DaemonSet: Cloud providers that does not support built-in storage and/or has no native support in Kubernetes (eg, DigitalOcean, Linode) can't use StatefulSets to run stateful apps. Stateful apps running in these clusters must use hostpath to store data or risk losing it when pods restart. StatefulSet can't dynamically provision host path bound PVCs. In these cases, we could use DaemonSet. We have to use hostpath or emptyDir` type PV with the DaemonSet. If DaemonSets are run with pod network, no stable ID is possible. If DaemonSets run with host network, then they might use node IP. Node names are generally not routable. But Node IPs are not stable either, since most times these are allocated via DHCP. Also, for cloud providers like DigitalOcean, host network are also shared and not safe to run with out authentication.

Luckily, we can achieve something similar to StatefulSet in such providers. The underlying process is based on how named headless services work as described here: https://kubernetes.io/docs/admin/dns/ .
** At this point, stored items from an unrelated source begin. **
(* ===== verification/GroupReconnectProps.v ===== *)
(** * Groups across lost and new connections: the theorems

    Two nodes whose connection comes and goes list the same members whenever
    they are connected and nothing is under way, as long as the events of the
    core are seen in time; what is under way ends; and two ways in which late
    events leave the tables wrong for good. *)

From S2P Require Import Prelude Values NodeId Actors State PeerEvents Asyncio Node NodeProps Links.
From S2P Require Import Groups Supervisor Setup CodecProps Refs Runtime Cluster GroupReconnect.

Section reconnect_props.
Context {codec : PayloadCodec} (id : side → string).
Hypothesis Hids : id L ≠ id R.
Hypothesis Hcanon : ∀ X, canonical (id X) = inr (id X).

(** ** Where it starts, and where nothing is under way *)

(** A started node with [register_groups] done, not connected; members of its
    own it may have. *)
Record fresh_node (X : side) (s : st) : Prop := {
  fn_conf : conf id X false s;
  fn_peers : _group_peers s = Some ∅;
  fn_idle : jobs s = [] ∧ inbox s = [] ∧ outs s = [];
  fn_own : ∀ g m, is_member s g m → m.1 = id X ∧ g ≠ RESERVED
}.

Definition duo_start (d : duo) : Prop :=
  linked d = false ∧ ∀ X, fresh_node X (dn d X) ∧ dw d X = [] ∧ de d X = [].

(** Connected, no event unseen, no task, frame or mail left. *)
Definition settled (d : duo) : Prop :=
  linked d = true ∧
  ∀ X, de d X = [] ∧ jobs (dn d X) = [] ∧ outs (dn d X) = [] ∧ dw d X = [] ∧ inbox (dn d X) = [].

Lemma start_ok d : duo_start d → duo_ok id d.
Proof.
  intros (Hl & Hd). exists (λ _, Off), (λ _, false), (λ _, []). split_and!; intros X; destruct (Hd X) as ([F1 F2 (F3 & F4 & F5) F6] & Hw & He).
  - by rewrite Hl.
  - split; try done.
    + intros _ g n Hm. apply F6 in Hm as [Hm _]. by apply (id_flip id Hids X) in Hm.
    + intros g m Hm. left. by apply F6.
    + by rewrite F4.
  - rewrite Hw. by split_and!.
Qed.
Lemma rinv_send Ns cl A s js1 B n o v js2 :
  rinv Ns cl → rc_nodes cl !! A = Some s → jobs s = js1 ++ JRegistryDelta B n o v :: js2 → Forall (λ j, registry_job j = false) js1 →
  rinv Ns (RCluster (<[A := s <| jobs := js1 ++ js2 |>]> (rc_nodes cl)) (<[(A, B) := chan_of cl A B ++ [(n, o, v)]]> (rc_chan cl))).
Proof.
  intros Hi HA Hj Hjs. pose proof (ri_nodes _ _ Hi A s HA) as Hok. set (cl' := RCluster _ _).
  assert (∀ B', pending cl' A B' (s <| jobs := js1 ++ js2 |>) = pending cl A B' s) as Hp.
  { intros B'. unfold pending, chan_of. cbn. rewrite Hj !omap_app (omap_no_registry B' js1 Hjs). cbn [app omap list_omap rdelta_for].
    rewrite lookup_insert. destruct (decide (B = B')) as [<-|Hne].
    - rewrite decide_True // bool_decide_eq_true_2 //. by rewrite /= -app_assoc.
    - rewrite decide_False; [congruence|]. by rewrite bool_decide_eq_false_2. }
  assert (∀ A' B', A' ≠ A → chan_of cl' A' B' = chan_of cl A' B') as Hc.
  { intros A' B' Hne. unfold chan_of. cbn. rewrite lookup_insert_ne //. congruence. }
  apply (rinv_update Ns cl A s); [done..| | | | |].
  - apply (names_conf_ok Ns A s); [done..|]. intros B' n' o' v' H. apply (rn_jobs _ _ _ Hok B' n' o' v'). rewrite Hj. set_solver.
  - intros A' B' n' o' v'. destruct (decide ((A', B') = (A, B))) as [[= -> ->]|Hne].
    + unfold chan_of at 1. cbn. rewrite lookup_insert_eq. cbn. rewrite elem_of_app. intros [H|[= -> -> ->]%list_elem_of_singleton].
      * by apply (ri_chan _ _ Hi _ _ n' o' v').
      * destruct (rn_jobs _ _ _ Hok B n o v) as (H1 & H2 & H3); [rewrite Hj; set_solver|]. auto.
    + unfold chan_of at 1. cbn. rewrite lookup_insert_ne //. apply (ri_chan _ _ Hi).
  - intros A' B' H1 H2. by apply Hc.
  - intros B' sB HB HsB [H1 H2]. split; intros n' x; rewrite Hp; [apply H1|apply H2].
  - intros A' sA HA' HsA [H1 H2]. split; intros n' x; unfold pending; (rewrite Hc; [done|]); [apply H1|apply H2].
Qed.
In these types of providers, we have to run N ReplicaSet with replica=1. We can use a fixed hostpath. We can chose N nodes and index then from 0..n-1. We apply a nodeSelector with these RCs to ensure rc with index i always runs on node with index i. Since they are on separate node, they can safely use same host path. For network ID, we set both hostname and sub-domain in the PodTemplate for these RCs. This will give the pods a dns name the same was StatefulSets pods get. Since these pods are using pod network, it should be safe to run applications without authentication. Now, we have N pods with stable name and running on different nodes using hostpath. Voila!

To simplify the full process, we can create a new TPR called Flock. We implement GlusterFS or KubeDBs using this TPR. The Flock controller will be in charge of translating this into the appropriate Kubernetes object based on flags set on the controller.

Use separate api groups for our TPRs

Currently we put all our TPRs under one api group appscode.com. The result of this is all the api types must live under this one unified repo. This creates coupling among unrelated components. This causes problem with dependency management. So, we should use separate api groups for each of our TPR groups. Here is the proposal:

  • Voyager: networking.appscode.com
  • Searchlight: monitoring.appscode.com
  • Restik: storage.appscode.com
  • Kubed: cluster.appscode.com

Plan:

  • Voyager has external users. So, we can't make breaking changes. We will update this when we add support for new TPR to be introduced in Kubernetes 1.7.0
  • Update Searchlight to move the TPRs (breaking change)
  • Update Restik to make the breaking change
  • Kubed's data currently comes from our api server. We want to transform this into a TPR.